Ucapan sang pastur membuat Mingyu membuka matanya. Ia menghadapkan tubuhnya pada pemuda yang lebih pendek. Pemuda yang menjadi istrinya sudah lebih dulu membalikkan tubuhnya. Kepalanya menunduk menatap lantai yang di pijak.

Mingyu mengangkat wajahnya. Memandang makhluk ber-tuxedo putih di hadapannya. Mingyu langsung terpaku. Ia tidak menemukan pemuda pendek, gemuk, hitam atau semacamnya. Yang di hadapannya justru makhluk yang tampak begitu indah. Kulitnya putih dan begitu mulus. Rambutnya lurus dan hitam kelam. Bibir tipis nan merah itu membuat Mingyu terus menatapnya. Tidak ada bibir tebal seperti yang ia bayangkan.

Di bangku yang tersedia, ibu Mingyu beruraian air mata. Tampak terharu melihat Mingyu berdiri di altar dengan begitu gagahnya. Namun berbeda dengan nenek Mingyu. Wanita yang menginjak usia enam puluh tahun itu justru tersenyum puas. Matanya tidak lepas dari sepasang pengantin di altar.

"Bagaimana cucuku yang tampan? Bagaimana cucu menantu pilihan halmonie-mu ini?" batinnya dengan begitu bangga. Mingyu yang tampak mematung membuat senyumnya semakin terkembang.

Setelah bisa menguasai dirinya, Mingyu menundukkan kepalanya. Menempelkan ke dua bibir mereka sesuai yang diperintahkan. Namun ciuman itu hanya seperkian detik saja. Bukan karena Mingyu tidak menginkannya. Bukan juga karena Mingyu malu. Tapi Wonwoo langsung menjauhkan wajahnya. Ia masih tidak rela ciuman pertamanya direbut laki-laki buruk rupa. Karena Wonwoo masih belum mau menatap Mingyu.

"Kita temui appa, eomma, halmonie dan para tamu undangan."

Kali ini Wonwoo membuka matanya. Ia menatap pemandangan di depannya. Tepuk tangan riuh menyambut ke duanya. Ia sama sekali tidak mengenal tamu yang datang. Kecuali laki-laki berpakaian serba hitam yang masih betah membawa senjatanya.

Wonwoo menolehkan kepalanya ke arah suaminya saat tangannya digenggam. Tidak ada laki-laki buruk rupa seperti yang ia bayangkan. Yang ada pemuda berparas begitu tampan dengan rahang tegas. Tubuh tinggi dengan kulit sedikit tan.
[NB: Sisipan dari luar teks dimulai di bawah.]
Lemma inv_transfer n a t b amt k e s s' :
  n + 1 < 2 ^ 64 -> inv n s -> transfer a t b amt k e s = Ok tt s' -> inv (n + 1) s'.
Proof.
  intros Hn Hinv H. pose proof (balance_nonneg n s b t Hinv) as Hbal.
  apply transfer_Ok in H as (c&st&next&_&Hk&Hnx&Hne&Hamt&Hcb&Hsb&Hact&_&Hle&Hi&_&Hp).
  pose proof (fun a' => bond_nonce_step n s a k next a' Hn Hinv Hk Hnx) as Hno.
  destruct Hinv as [Hc Hcf Hst Hb Hs Hh Hhc Hbl _].
  split; inv_views; rewrite ?Hi, ?Hp.
  - lia.
  - intros b'. bond_simp. auto.
  - intros b'. bond_simp. auto.
  - intros b' a' v. bond_simp. bond_case; [|bond_case; [|apply Hb]].
    all: intros [= <-]; rewrite <- Hcf, Hcb; split; [lia|done].
  - intros b' c' st'. bond_simp. intros Hc' Hst'. destruct (Hs b' c' st' Hc' Hst') as [Heq ?].
    destruct (Z.eqb_spec b b'); lia.
  - intros b' a'. bond_simp. bond_case; [|bond_case].
    + intros _. rewrite Z.eqb_refl. simpl.
      destruct (Z.eqb_spec (default 0 (sget (DataKey.HolderBalance b' a') (pers s))) 0).
      * apply elem_of_app. right. by left.
      * rewrite app_nil_r. apply Hh. lia.
    + intros Hpos. apply elem_of_app. left. apply Hh. lia.
    + intros Hpos. apply elem_of_app. left. auto.
  - auto 10.
  - bond_simp. done.
  - intros a'. bond_simp. apply (Hno a').
Qed.

Lemma inv_redeem n a b amt k e s s' :
  n + 1 < 2 ^ 64 -> inv n s -> redeem a b amt k e s = Ok tt s' -> inv (n + 1) s'.
Proof.
  intros Hn Hinv H.
  apply redeem_Ok in H as (c&st&next&_&Hk&Hnx&Hamt&Hcb&Hsb&Hact&Hle&Hi&_&Hp).
  pose proof (fun a' => bond_nonce_step n s a k next a' Hn Hinv Hk Hnx) as Hno.
  destruct Hinv as [Hc Hcf Hst Hb Hs Hh Hhc Hbl _].
  split; inv_views; rewrite ?Hi, ?Hp.
  - lia.
  - intros b'. bond_simp. auto.
  - intros b'. bond_simp. bond_case; [|auto]. rewrite <- Hst, Hsb. split; eauto.
  - intros b' a' v. bond_simp. bond_case; [|apply Hb].
    intros [= <-]. rewrite <- Hcf, Hcb. split; [lia|done].
  - intros b' c' st'. bond_simp. intros Hc'. bond_case.
    + intros [= <-]. rewrite Z.eqb_refl. simpl.
      destruct (Hs b' c st Hcb Hsb) as [Heq ?]. simplify_eq. lia.
    + intros Hst'. destruct (Hs b' c' st' Hc' Hst') as [Heq ?].
      destruct (Z.eqb_spec b b'); [congruence|lia].
  - intros b' a'. bond_simp. bond_case; [|apply Hh]. intros ?. apply Hh. lia.
  - auto 10.
  - bond_simp. done.
  - intros a'. bond_simp. apply (Hno a').
Qed.

Lemma inv_mature n a b k e s s' :
  n + 1 < 2 ^ 64 -> inv n s -> mature_bond a b k e s = Ok tt s' -> inv (n + 1) s'.
Proof.
  intros Hn Hinv H.
  apply mature_bond_Ok in H as (c&st&next&_&Hk&Hnx&_&Hcb&Hsb&Hact&_&Hi&_&Hp).
  pose proof (fun a' => bond_nonce_step n s a k next a' Hn Hinv Hk Hnx) as Hno.
  destruct Hinv as [Hc Hcf Hst Hb Hs Hh Hhc Hbl _].
  split; inv_views; rewrite ?Hi, ?Hp.
  - lia.
  - intros b'. bond_simp. auto.
  - intros b'. bond_simp. bond_case; [|auto]. rewrite <- Hst, Hsb. split; eauto.
  - intros b' a' v. bond_simp. apply Hb.
  - intros b' c' st'. bond_simp. intros Hc'. bond_case; [|auto]. intros [= <-]. simpl. eauto.
  - intros b' a'. bond_simp. apply Hh.
  - auto 10.
  - bond_simp. done.
  - intros a'. bond_simp. apply (Hno a').
Qed.

Lemma inv_issue n a c k e s id s' :
  n + 1 < 2 ^ 64 -> inv n s -> issue_bond a c k e s = Ok id s' -> inv (n + 1) s'.
Proof.
  intros Hn Hinv H.
  apply issue_bond_Ok in H as (next&_&Hk&Hnx&_&Hv&Hid&Hi&_&Hp).
  pose proof (fun a' => bond_nonce_step n s a k next a' Hn Hinv Hk Hnx) as Hno.
  destruct Hinv as [Hc Hcf Hst Hb Hs Hh Hhc Hbl _].
  assert (id = count_of s + 1) as -> by (apply Hid, in_range_spec; simpl; lia). clear Hid.
  destruct Hv as (_&Hsup&_).
  split; inv_views; rewrite ?Hi, ?Hp.
  - bond_simp. lia.
  - intros b'. bond_simp. bond_case; [split; [lia|eauto]|].
    rewrite Hcf. assert (default 0 (sget DataKey.BondCount (inst s)) + 1 <> b') by congruence. lia.
  - intros b'. bond_simp. bond_case; [split; [lia|eauto]|].
    rewrite Hst. assert (default 0 (sget DataKey.BondCount (inst s)) + 1 <> b') by congruence. lia.
  - intros b' a' v. bond_simp. intros Hv. apply Hb in Hv. lia.
  - intros b' c' st'. bond_simp. bond_case.
    + intros [= <-] [= <-]. simpl. split; [|lia]. apply ssum_zero. intros k' v Hkv.
      destruct k'; simpl; try done. apply Hb in Hkv.
      destruct (Z.eqb_spec bond_id (default 0 (sget DataKey.BondCount (inst s)) + 1)); lia.
    + intros. eauto.
  - intros b' a'. bond_simp. intros Hpos. destruct (Hb b' a' _ (default_pos_Some _ Hpos)) as [_ ?].
    rewrite sget_sset_ne by (intros [=]; lia). bond_simp. auto.
  - intros b'. bond_simp. rewrite (sget_sset_ne (DataKey.HolderList b')) by congruence.
    bond_case; [done|]. bond_simp. apply Hhc.
  - bond_simp. rewrite Hbl. rewrite seqZ_app by lia. f_equal.
    rewrite seqZ_cons by lia. simpl. f_equal. lia.
  - intros a'. bond_simp. apply (Hno a').
Qed.

Lemma bond_inv_exec n c e s s' :
  n + 1 < 2 ^ 64 -> inv n s -> exec c e s = Ok tt s' -> inv (n + 1) s'.
Proof.
  intros Hn Hinv H. destruct c; simpl in H;
    try (apply bind_Ok in H as (?&?&H&[_ ->]%ret_Ok)).
  - eauto using inv_issue.
  - eauto using inv_subscribe.
  - eauto using inv_transfer.
  - eauto using inv_redeem.
  - eauto using inv_mature.
  - apply get_bond_Ok in H as [_ (?&?&_)]. eauto using bond_inv_mono, bond_inv_same.
  - apply get_bond_state_Ok in H as [_ (?&?&_)]. eauto using bond_inv_mono, bond_inv_same.
  - apply total_supply_Ok in H as (?&_&_&?&?&_). eauto using bond_inv_mono, bond_inv_same.
  - apply total_subscribed_Ok in H as (?&_&_&?&?&_). eauto using bond_inv_mono, bond_inv_same.
  - apply get_all_bond_ids_Ok in H as (?&?&_). eauto using bond_inv_mono, bond_inv_same.
  - apply get_bond_ids_range_Ok in H as (?&?&_). eauto using bond_inv_mono, bond_inv_same.
Qed.

Lemma bond_reachable_inv n s : reachable n s -> n < 2 ^ 64 -> inv n s.
Proof.
  apply (reach_ind_bounded deployed exec (2 ^ 64) inv).
  - exact bond_inv_init.
  - intros m t t' e c _ Hm. by apply bond_inv_exec.
  - exact bond_inv_mono.
  - intros m t w ? _. by apply (bond_inv_same _ t).
Qed.

Lemma balance_weight_nonneg n s b :
  inv n s -> forall k v, sget k (pers s) = Some v -> 0 <= balance_weight b k v.
Proof.
  intros Hinv k v Hk. destruct k; simpl; try lia.
  apply (inv_balance n s Hinv) in Hk. case_match; lia.
Qed.

Lemma balance_le_supply n s b a : inv n s -> balance s b a <= supply_held s b.
Proof.
  intros Hinv. unfold balance, supply_held.
  destruct (sget (DataKey.HolderBalance b a) (pers s)) as [v|] eqn:Hv; simpl.
  - pose proof (ssum_ge (balance_weight b) _ _ _ (balance_weight_nonneg n s b Hinv) Hv) as Hge.
    simpl in Hge. by rewrite Z.eqb_refl in Hge.
  - apply ssum_nonneg. eauto using balance_weight_nonneg.
Qed.

(** Two different holders together own at most the whole supply. *)
Lemma two_balances_le n s b a t :
  inv n s -> a <> t -> balance s b a + balance s b t <= supply_held s b.
Proof.
  intros Hinv Hne. pose proof (balance_le_supply n s b t Hinv) as Ht. unfold balance, supply_held in *.
  destruct (sget (DataKey.HolderBalance b a) (pers s)) as [v|] eqn:Hv; simpl; [|lia].
  pose proof (ssum_sdel (balance_weight b) (DataKey.HolderBalance b a) (pers s)) as Hd.
  rewrite Hv in Hd. simpl in Hd. rewrite Z.eqb_refl in Hd.
  assert (Hw : forall k w, sget k (sdel (DataKey.HolderBalance b a) (pers s)) = Some w ->
                           0 <= balance_weight b k w).
  { intros k w. store_case; [done|]. by apply balance_weight_nonneg with n. }
  enough (default 0 (sget (DataKey.HolderBalance b t) (pers s)) <=
          ssum (balance_weight b) (sdel (DataKey.HolderBalance b a) (pers s))) by lia.
  destruct (sget (DataKey.HolderBalance b t) (pers s)) as [w|] eqn:Hw'; simpl.
  - rewrite <- (sget_sdel_ne _ (DataKey.HolderBalance b a)) in Hw' by congruence.
    pose proof (ssum_ge (balance_weight b) _ _ _ Hw Hw') as Hge.
    simpl in Hge. by rewrite Z.eqb_refl in Hge.
  - by apply ssum_nonneg.
Qed.

(** ** Forward evaluation *)

Lemma extend_bond_ttl_total b d e s :
  is_Some (config_of s b) -> is_Some (state_of s b) -> only_live (extend_bond_ttl b d) e s.
Proof.
  intros Hc Hs. unfold extend_bond_ttl. apply only_live_timestamp.
  apply only_live_bind; [by apply only_live_pextend|]. intros l.
  apply only_live_bind; [by apply only_live_pextend|]. intros l'.
  apply only_live_bind; intros; apply only_live_bump.
Qed.

Lemma load_bond_total b e s c st :
  config_of s b = Some c -> state_of s b = Some st ->
  exists l, load_bond b e s = Ok (c, st) (put_live l s).
Proof.
  intros Hc Hs. destruct (extend_bond_ttl_total b (bc_maturity_date c) e s) as [l Hl]; eauto.
  exists l. unfold load_bond, config_of, state_of in *. run. by rewrite (bind_run _ _ _ _ _ _ Hl).
Qed.

Lemma append_holder_total b d a e s :
  is_Some (config_of s b) -> is_Some (state_of s b) ->
  exists l, append_holder b d a e s = Ok tt (put_live l (with_pers (appended b a (pers s)) s)).
Proof.
  intros Hc Hs. unfold append_holder. run.
  match goal with |- exists l, extend_bond_ttl _ _ _ ?t = _ =>
    destruct (extend_bond_ttl_total b d e t) as [l ->] end.
  1, 2: by views; host_simp.
  by exists l.
Qed.

Lemma when_append_total old b d a e s :
  is_Some (config_of s b) -> is_Some (state_of s b) ->
  exists l, when (old =? 0) (append_holder b d a) e s =
            Ok tt (put_live l (with_pers (append_if_new old b a (pers s)) s)).
Proof.
  intros Hc Hs. unfold when, append_if_new. destruct (old =? 0).
  - by apply append_holder_total.
  - exists (live s). by destruct s.
Qed.

Lemma consume_nonce_total a n e s :
  n = nonce_of s a -> in_range U64 (n + 1) = true ->
  exists l, consume_nonce a n e s = Ok tt (put_live l (put_pers (DataKey.Nonce a) (n + 1) s)).
Proof.
  intros -> Hr. unfold consume_nonce, nonce_of in *.
  assert (Hn : negb (default 0 (sget (DataKey.Nonce a) (pers s)) =?
                     default 0 (sget (DataKey.Nonce a) (pers s))) = false) by (by rewrite Z.eqb_refl).
  run.
  rewrite (bind_run _ _ _ _ _ _ (arith_run _ _ _ _ Hr)). by eexists.
Qed.

(** The error a [transfer] reports, as a function of the state it starts from. *)
Definition transfer_error (s : state) (now : Z) (from to : Address) (b amount nonce : Z) :
    option BondError.BondError :=
  if negb (nonce =? nonce_of s from) then Some BondError.InvalidNonce
  else if bool_decide (to = from) then Some BondError.Unauthorized
  else if amount <=? 0 then Some BondError.ZeroAmount
  else match config_of s b, state_of s b with
       | Some c, Some st =>
           if bool_decide (bs_status st <> BondStatus.Active) then Some BondError.BondAlreadyMatured
           else if bc_maturity_date c <=? now then Some BondError.BondAlreadyMatured
           else if balance s b from <? amount then Some BondError.InsufficientBalance
           else None
       | _, _ => Some BondError.BondNotFound
       end.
"Lumayan," batin Wonwoo menilai Mingyu.

Wonwoo mengikuti langkah Mingyu. Ia tidak tahu siapa yang harus ia temui. Karena sampai detik ini ia belum tahu siapa nenek dan ke dua orang tua Mingyu.
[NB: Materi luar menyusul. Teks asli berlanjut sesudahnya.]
(** ** What each write means *)

Lemma implements_nonce s t l a k :
  implements s l -> inst t = inst s -> pers t = sset (DataKey.Nonce a) k (pers s) ->
  k = lg_nonce l a + 1 -> implements t (spend_nonce a l).
Proof.
  intros [] Hi Hp ->. split; views; simpl; rewrite ?Hi, ?Hp; intros; bond_simp; auto.
  unfold next_nonce. store_case; [by rewrite decide_True|]. rewrite decide_False by congruence. auto.
Qed.

Lemma implements_move m s l b a v w :
  implements (with_pers m s) l -> w = lg_balance l b a + v ->
  implements (with_pers (sset (DataKey.HolderBalance b a) w m) s) (move b a v l).
Proof.
  intros [? ? ? ? Hb ?] ->. split; views; host_cbn; simpl; intros; bond_simp; auto.
  store_case; [by rewrite decide_True|]. rewrite decide_False by congruence. auto.
Qed.

(** A balance and a bond are different things. *)
Lemma move_set_bond b a v b' d l : move b a v (set_bond b' d l) = set_bond b' d (move b a v l).
Proof. done. Qed.

Lemma implements_append m s l old b a :
  implements (with_pers m s) l -> implements (with_pers (append_if_new old b a m) s) l.
Proof. intros []. split; views; host_cbn; intros; bond_simp; auto. Qed.

Lemma bond_at_set b b' d l :
  is_Some (bond_at b l) -> bond_at b' (set_bond b d l) = if decide (b = b') then Some d else bond_at b' l.
Proof. apply numbered_renumber. Qed.

Lemma implements_set m s l b d st :
  implements (with_pers m s) l -> bond_at b l = Some d ->
  implements (with_pers (sset (DataKey.BondState b) st m) s)
    (set_bond b (mkBond (bd_config d) (bs_total_subscribed st) (bs_status st) (bs_created_at st)) l).
Proof.
  intros [? ? Hc Hst ? ?] Hd.
  split; views; host_cbn; intros; bond_simp; rewrite ?bond_at_set by eauto; auto.
  - by rewrite length_renumber.
  - rewrite Hc. case_decide; [|done]. subst. by rewrite Hd.
  - store_case; [by rewrite decide_True by done; destruct st|]. rewrite decide_False by congruence. auto.
Qed.

Lemma bond_at_add b d l :
  bond_at b (add_bond d l) = if decide (b = Z.of_nat (length (lg_bonds l)) + 1) then Some d else bond_at b l.
Proof. apply numbered_snoc. Qed.

Lemma implements_add s t l d :
  implements s l -> inst t = sset DataKey.BondCount (count_of s + 1) (inst s) ->
  pers t = sset DataKey.BondList (default [] (sget DataKey.BondList (pers s)) ++ [count_of s + 1])
             (sset (DataKey.HolderCount (count_of s + 1)) 0
                (sset (DataKey.HolderList (count_of s + 1)) []
                   (sset (DataKey.BondState (count_of s + 1)) (stored_state d)
                      (sset (DataKey.BondConfig (count_of s + 1)) (bd_config d) (pers s))))) ->
  implements t (add_bond d l).
Proof.
  intros [Ha Hn Hc Hst ? ?] Hi Hp.
  split; rewrite ?bond_at_add; views; rewrite ?Hi, ?Hp; intros; rewrite ?bond_at_add; bond_simp; auto.
  1: rewrite Hn, length_app; simpl; lia.
  all: rewrite Hn; store_case; [by rewrite decide_True|]; rewrite decide_False by congruence; bond_simp; auto.
Qed.


(** Spending a nonce keeps the invariant. *)
Lemma bond_inv_nonce n s t a next :
  n + 1 < 2 ^ 64 -> inv n s -> next = nonce_of s a + 1 ->
  inst t = inst s -> pers t = sset (DataKey.Nonce a) next (pers s) -> inv (n + 1) t.
Proof.
  intros Hn Hinv Hk Hi Hp.
  pose proof (fun a' => bond_nonce_step n s a (nonce_of s a) next a' Hn Hinv eq_refl (fun _ => Hk)) as Hno.
  destruct Hinv as [Hc Hcf Hst Hb Hs Hh Hhc Hbl _].
  split; inv_views; rewrite ?Hi, ?Hp; intros; bond_simp; eauto; lia.
Qed.

Lemma extend_bond_list_ttl_total e s : only_live extend_bond_list_ttl e s.
Proof. apply only_live_bump. Qed.

(** ** Handler by handler *)

Section handlers.
Context (n : Z) (e : Env) (Hn : n + 1 < 2 ^ 64).

(** What the state after the prologue is good for. *)
Local Abbreviation good s l := (inv (n + 1) s /\ count_of s <= n /\ implements s l).

Lemma signed_meets {A} a k s l (rest : unit -> M A) o :
  inv n s -> implements s l ->
  (forall s1, good s1 (spend_nonce a l) -> meets implements (rest tt e s1) (o (spend_nonce a l))) ->
  meets implements (bind (require_auth a) (fun _ => bind (consume_nonce a k) rest) e s) (signed e a k l o).
Proof.
  intros Hinv Hl Hrest. unfold by_signer. destruct (is_authorized e a) eqn:Ha; [|by run]. run.
  rewrite <- (im_nonce s l Hl a). unfold check. destruct (k =? nonce_of s a) eqn:Hk.
  - apply Z.eqb_eq in Hk. destruct (consume_nonce_total a k e s Hk) as [lv Hlv].
    { rewrite Hk. by apply (nonce_in_range n). }
    rewrite (bind_run _ _ _ _ _ _ Hlv). apply Hrest. split_and!.
    + by apply (bond_inv_nonce n s _ a (k + 1)); subst.
    + apply (inv_count n s Hinv).
    + apply (implements_nonce s _ l a (k + 1)); [done..|]. by rewrite Hk, (im_nonce s l Hl).
  - destruct (consume_nonce_fails a k e s) as [s1 Hs1]; [by rewrite Hk|].
    by rewrite (bind_err _ _ _ _ _ _ Hs1).
Qed.

Lemma admin_meets {A} a s l (rest : unit -> M A) o :
  implements s l -> meets implements (rest tt e s) o ->
  meets implements (bind (require_admin a) rest e s)
    (check (bool_decide (a = lg_admin l)) BondError.Unauthorized o).
Proof.
  intros Hl Hrest. unfold require_admin. pose proof (im_admin s l Hl). run.
  apply meets_guard; [|auto]. case_bool_decide; case_bool_decide; naive_solver.
Qed.

Lemma load_meets {A} b s l (rest : BondConfig * BondState -> M A) o :
  good s l ->
  (forall d s1, good s1 l -> bond_at b l = Some d -> config_of s1 b = Some (bd_config d) ->
     state_of s1 b = Some (stored_state d) ->
     meets implements (rest (bd_config d, stored_state d) e s1) (o d)) ->
  meets implements (bind (load_bond b) rest e s) (found (bond_at b l) BondError.BondNotFound o).
Proof.
  intros (Hinv & Hcn & Hl) Hrest. pose proof (im_config s l Hl b) as Hc. pose proof (im_state s l Hl b) as Hs.
  destruct (bond_at b l) as [d|] eqn:Hd; simpl in *.
  - destruct (load_bond_total b e s _ _ Hc Hs) as [lv Hlv]. rewrite (bind_run _ _ _ _ _ _ Hlv).
    apply Hrest; [split_and!|done..]; [by apply (bond_inv_same _ s)|done|by apply (implements_same s)].
  - destruct (load_bond_fails b e s) as [s1 Hs1]; [by left|]. by rewrite (bind_err _ _ _ _ _ _ Hs1).
Qed.

(** A bond that still trades: loading, the status and the clock. *)
Lemma open_meets {A} b s l (rest : BondConfig -> BondState -> M A) o :
  good s l ->
  (forall d s1, good s1 l -> bond_at b l = Some d -> config_of s1 b = Some (bd_config d) ->
     state_of s1 b = Some (stored_state d) ->
     meets implements (rest (bd_config d) (stored_state d) e s1) (o d)) ->
  meets implements
    (bind (load_bond b) (fun '(c, st) =>
       bind (fail_if (bool_decide (bs_status st <> BondStatus.Active)) BondError.BondAlreadyMatured) (fun _ =>
       bind ledger_timestamp (fun now =>
       bind (fail_if (bc_maturity_date c <=? now) BondError.BondAlreadyMatured) (fun _ => rest c st)))) e s)
    (open_bond (timestamp e) b l o).
Proof.
  intros Hg Hrest. apply load_meets; [done|]. intros d s1 Hg1 Hd Hc Hs.
  apply meets_guard; [by case_bool_decide; case_bool_decide|]. intros _. run.
  apply meets_guard; [by rewrite Z.leb_antisym|]. eauto.
Qed.

(** A guard and the precondition it implements. *)
Local Ltac precond :=
  rewrite ?bind_assoc_run; run;
  first [apply meets_guard | apply meets_guards];
  [first [intros ?; apply Z.leb_antisym | apply Z.leb_antisym | apply Z.ltb_antisym
         | by match goal with |- (length ?l =? 0)%nat = _ => destruct l end
         | by repeat case_bool_decide; try case_match; simplify_eq] | intros ?].

(** From the state a handler ends in to the writes it made from [s]. *)
Local Ltac land s := eapply (implements_writes _ s); [reflexivity|host_cbn; reflexivity|].

(** Calls that succeed whenever the bond exists. *)
Local Ltac known := views; host_simp; bond_simp; eauto.
Local Ltac refresh :=
  lazymatch goal with
  | |- meets _ (bind (extend_bond_ttl ?b ?d) _ _ ?t) _ =>
      let lv := fresh "lv" in let Hlv := fresh "Hlv" in
      destruct (extend_bond_ttl_total b d e t) as [lv Hlv]; [known|known|]; rewrite (bind_run _ _ _ _ _ _ Hlv)
  | |- meets _ (bind (when (?old =? 0) (append_holder ?b ?d ?a)) _ _ ?t) _ =>
      let lv := fresh "lv" in let Hlv := fresh "Hlv" in
      destruct (when_append_total old b d a e t) as [lv Hlv]; [known|known|]; rewrite (bind_run _ _ _ _ _ _ Hlv)
  end; run.

Lemma issue_meets a c k s l :
  inv n s -> implements s l ->
  meets implements (issue_bond a c k e s) (signed e a k l (issue_spec (timestamp e) a c)).
Proof.
  intros Hinv Hl. apply signed_meets; [done..|]. intros s1 (Hinv1 & Hcn & Hl1).
  apply admin_meets; [done|]. unfold validate_config. repeat precond.
  assert (Hid : in_range U64 (count_of s1 + 1) = true).
  { pose proof (inv_count _ s1 Hinv1). apply in_range_spec; simpl; lia. }
  run. fold (count_of s1). rewrite (bind_run _ _ _ _ _ _ (arith_run _ _ _ _ Hid)). run.
  refresh.
  edestruct (extend_bond_list_ttl_total e) as [lv2 Hlv2].
  rewrite (bind_run _ _ _ _ _ _ Hlv2). run.
  apply (implements_add s1 _ _ (mkBond c 0 BondStatus.Active (timestamp e))); [done|by host_simp..].
Qed.

Lemma subscribe_meets a b v k s l :
  inv n s -> implements s l ->
  meets implements (subscribe a b v k e s) (signed e a k l (subscribe_spec (timestamp e) a b v)).
Proof.
  intros Hinv Hl. apply signed_meets; [done..|]. intros s1 Hg. precond.
  apply open_meets; [done|]. intros d s2 (Hinv2 & _ & Hl2) Hd Hc Hs.
  pose proof (balance_nonneg _ s2 b a Hinv2). pose proof (balance_le_supply _ s2 b a Hinv2).
  destruct (inv_supply _ s2 Hinv2 b _ _ Hc Hs) as (Hsum & _ & Hhi). guards. cbn in Hsum, Hhi.
  apply meets_checked; [cbn; lia|]. intros Hov. cbn in Hov. precond.
  cbv zeta. fold (balance s2 b a).
  assert (Hbal : checked I128 (balance s2 b a + v) = Some (balance s2 b a + v)).
  { apply checked_in, in_range_spec. cbn. lia. }
  run. refresh. refresh. cbn.
  land s2. rewrite move_set_bond. apply (implements_set _ _ _ _ d (mkBondState _ _ _)); [|done].
  apply implements_append, implements_move; [|by rewrite (im_balance _ _ Hl2)].
  by apply (implements_same s2).
Qed.

Lemma transfer_meets a b to v k s l :
  inv n s -> implements s l ->
  meets implements (transfer a to b v k e s) (signed e a k l (transfer_spec (timestamp e) a to b v)).
Proof.
  intros Hinv Hl. apply signed_meets; [done..|]. intros s1 Hg. precond. precond.
  apply open_meets; [done|]. intros d s2 (Hinv2 & _ & Hl2) Hd Hc Hs. run. cbv zeta. fold (balance s2 b a).
  rewrite <- (im_balance _ _ Hl2). precond. guards.
  destruct (transfer_no_overflow _ s2 b a to v _ _ Hinv2 ltac:(auto) Hc Hs) as [Hsub Hadd]; [lia..|].
  run. host_cbn. rewrite sget_sset_ne by congruence. fold (balance s2 b to). run. refresh. cbn.
  land s2. apply implements_append, implements_move; [apply implements_move|].
  - by apply (implements_same s2).
  - by rewrite (im_balance _ _ Hl2).
  - rewrite (im_balance _ _ Hl2). simpl. by rewrite decide_False by congruence.
Qed.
Mata Wonwoo membulat melihat wanita paruh baya yang tersenyum hangat padanya. Wanita yang ia temui di taman beberapa waktu lalu. Wonwoo bingung bagaimana wanita itu ada di acara pernikahannya.

"Halmonie," ucap Wonwoo terkejut.

"Aigoo ... cucu menantu halmonie yang manis." Jinhae, wanita tua itu langsung memeluk Wonwoo. Menyingkirkan tangan Mingyu yang masih menggenggam tangan Wonwoo.

"Eh!" Wonwoo masih belum mengerti. Ia hanya mengerjapkan matanya bingung. Bahkan saat wanita cantik yang tengah menangis juga memeluknya, Wonwoo hanya bisa memasang wajah bodohnya. Matanya berkedip berulang kali.

"Sudah ... sudah! Eomma ingin berbicara dengan cucu menantu kesayangan Eomma ini." Jinhae langsung menarik tanga Wonwoo. Menjauhi Mingyu, anak dan menantunya. Mengabaikan kalau seharusnya Wonwoo menemui para tamu undangan.

"Halmonie kenapa ada di sini? Dan bagaimana kaki Halmonie yang terluka itu? Apa masih sakit?" tanya Wonwoo khawatir. Ia masih mengingat kejadian beberapa waktu lalu. Mendengar pertanyaan itu hati sang nenek kembali menghangat.

"Tentu saja Halmonie di sini. Halmonie yang mengadakan pernikahan ini," ucap Jinhae sambil tersenyum hangat.

"Eh ... jadi?" Mata Wonwoo kembali membola.